Each line below that carries the string "None" must appear in the answer.

MATERIAL PROVIDED: Begin

(** Nobody can be hit more often than a legal board has ship cells. *)
Lemma honest_hits board shots hits :
  isLegalBoard board = Ok true -> shots_ok shots hits -> honest board shots -> 0 <= hits <= FLEET_CELLS.
Proof.
  intros Hlegal (Hnd & Hok & ->) Hh. unfold count_hits. split; [lia|].
  assert (Hlen : length board = 100%nat).
  { unfold isLegalBoard in Hlegal. destruct (Z.eqb_spec (Z.of_nat (length board)) BATTLESHIP_CELL_COUNT) as [E|]; [|done].
    change BATTLESHIP_CELL_COUNT with 100 in E. lia. }
  apply accepted_fleet in Hlegal as (_ & css & Hruns & _ & Hcov); [|done].
  assert (Z.of_nat (length (concat css)) = FLEET_CELLS) as <-.
  { rewrite sum_lens, (run_lens fleet_sizes css); [done| |done]. by apply Forall_forall. }
  apply inj_le. rewrite <- (length_map shot_cell).
  apply NoDup_incl_length.
  - apply NoDup_ListNoDup. unfold cells_of in Hnd. eapply sublist_NoDup; [exact Hnd|].
    apply fmap_sublist, sublist_filter.
  - intros c Hc%list_elem_of_In. apply list_elem_of_fmap in Hc as (x & -> & (Hhit & Hx)%list_elem_of_filter).
    apply list_elem_of_In, Hcov. unfold honest in Hh. rewrite Forall_forall in Hh. rewrite (Hh x Hx) in Hhit.
    unfold is_ship in Hhit. unfold ship_at. apply Z.eqb_eq in Hhit. by rewrite Hhit.
Qed.

(** * The invariant of a game *)

(** The side with more hits on the other's board wins. *)
Definition verdict (hitsA hitsB : Z) : Z :=
  if hitsA <? hitsB then 1 else if hitsB <? hitsA then 2 else 0.

(** What a result does to the deposits. *)
Definition payout (w st : Z) : Z := if w =? 1 then st else if w =? 2 then - st else 0.

Definition hitsOn (s : BattleshipState) (p : Party) : Z :=
  match p with PartyA => hitsOnA s | PartyB => hitsOnB s end.
Definition revealed (s : BattleshipState) (p : Party) : bool :=
  match p with PartyA => revealedA s | PartyB => revealedB s end.

Section WithCrypto.
Context `{C : Crypto}.

(** The board [p] committed to was shown, is legal and agrees with every answer. *)
Definition board_shown (s : BattleshipState) (p : Party) : Prop :=
  exists h board salt, commitFor s p = Some h /\ verifyCommitment h board salt = Ok true /\
    isLegalBoard board = Ok true /\ honest board (shotsAt s p).

(** What the phase says of the rest of the state. *)
Definition phase_ok (s : BattleshipState) : Prop :=
  match phase s with
  | AwaitingCommits =>
      (commitA s = None \/ commitB s = None) /\ pendingShot s = None /\ shotsAtA s = [] /\ shotsAtB s = [] /\
      revealedA s = false /\ revealedB s = false /\ winner s = 0
  | Playing =>
      is_Some (commitA s) /\ is_Some (commitB s) /\ revealedA s = false /\ revealedB s = false /\ winner s = 0 /\
      match pendingShot s with
      | None => openCells s (turn s) <> 0
      | Some q => shot_by q = turn s /\ cell_ok (target q) /\
                  target q ∉ cells_of (shotsAt s (otherParty (turn s)))
      end
  | RevealBoards =>
      is_Some (commitA s) /\ is_Some (commitB s) /\ (revealedA s = false \/ revealedB s = false) /\ winner s = 0 /\
      forall p, revealed s p = true -> board_shown s p
  | Over =>
      (winner s = 0 \/ winner s = 1 \/ winner s = 2) /\ forall p, revealed s p = true -> board_shown s p
  end.

Record ledger_ok (a0 b0 st : Z) (s : BattleshipState) : Prop := {
  g_stake : stake s = st;
  g_total : total s = a0 + b0;
  g_balA : balanceA s = a0 + payout (winner s) st;
  g_balB : balanceB s = b0 - payout (winner s) st;
  g_shots : forall p, shots_ok (shotsAt s p) (hitsOn s p)
}.

Definition game_ok (a0 b0 st : Z) (s : BattleshipState) : Prop := ledger_ok a0 b0 st s /\ phase_ok s.

(** What ends a game. *)
Definition ended (m : BattleshipMove) (by_ : Party) (s' : BattleshipState) : Prop :=
  phase s' = Over ->
  (m = Resign /\ winner s' = match by_ with PartyA => 2 | PartyB => 1 end) \/
  (revealedA s' = true /\ revealedB s' = true /\ winner s' = verdict (hitsOnA s') (hitsOnB s')).

Lemma assertShootable_ok s p n c :
  assertShootable s p n = Ok c -> n = JsInt c /\ cell_ok c /\ c ∉ cells_of (shotsAt s (otherParty p)).
Proof.
  unfold assertShootable, cell_ok. destruct n as [z|]; [|done]. intros H. inv_ok. bool_to_prop.
  rewrite <- fired_at_false. split_and!; [done|lia..|done].
Qed.

Lemma record_shots s d c hit p :
  shotsAt (record_shot s d c hit) p =
    if party_eqb p d then shotsAt s p ++ [{| shot_cell := c; isHit := hit |}] else shotsAt s p.
Proof. by destruct d, p. Qed.

Lemma record_hits s d c hit p :
  hitsOn (record_shot s d c hit) p = if party_eqb p d && hit then hitsOn s p + 1 else hitsOn s p.
Proof. by destruct d, p, hit. Qed.

Lemma record_shots_ok s d c hit :
  (forall p, shots_ok (shotsAt s p) (hitsOn s p)) -> cell_ok c -> c ∉ cells_of (shotsAt s d) ->
  forall p, shots_ok (shotsAt (record_shot s d c hit) p) (hitsOn (record_shot s d c hit) p).
Proof.
  intros Hsh Hc Hn p. rewrite record_shots, record_hits. destruct (party_eqb p d) eqn:E; [|apply Hsh].
  party_cases. cbn [andb]. by apply shots_ok_snoc.
Qed.

(** The next state of an answer: the shot is recorded, and the game goes on with
    a shot to fire or to answer, or with the reveals. *)
Lemma answer_cases s hit nextShot by_ s' :
  applyAnswer s hit nextShot by_ = Ok s' ->
  phase s = Playing /\ exists q, pendingShot s = Some q /\ by_ = otherParty (shot_by q) /\
    let next := record_shot s by_ (target q) hit in
    exists ph t pend, s' = with_turn next ph t pend /\
      ((ph = RevealBoards /\ pend = None) \/
       (ph = Playing /\ pend = None /\ openCells next t <> 0) \/
       (ph = Playing /\ exists c, pend = Some {| shot_by := t; target := c |} /\ cell_ok c /\
          c ∉ cells_of (shotsAt next (otherParty t)))).
Proof.
  unfold applyAnswer. intros E. destruct (pendingShot s) as [q|]; [|done]. inv_ok. bool_to_prop.
  party_cases. split; [done|]. exists q. split; [done|]. split; [done|]. cbv zeta in E |- *.
  set (next := record_shot _ _ _ _) in *. change (phase next) with (phase s) in E. rewrite E0 in E.
  destruct (FLEET_CELLS <=? _); [inv_ok; eauto 10|]. destruct hit.
  - inv_ok. destruct (Z.eqb_spec (openCells next (shot_by q)) 0); eauto 10.
  - destruct nextShot as [n|].
    + inv_ok. match goal with H : assertShootable _ _ _ = Ok _ |- _ => apply assertShootable_ok in H as (_ & ? & ?) end.
      eauto 12.
    + inv_ok. destruct (Z.eqb_spec (openCells next (otherParty (shot_by q))) 0); eauto 10.
Qed.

MATERIAL PROVIDED: End

*WRITTEN ANSWER*:
      (commitA s = None \/ commitB s = None) /\ pendingShot s = None /\ shotsAtA s = [] /\ shotsAtB s = [] /\
      | None => openCells s (turn s) <> 0
      ((ph = RevealBoards /\ pend = None) \/
       (ph = Playing /\ pend = None /\ openCells next t <> 0) \/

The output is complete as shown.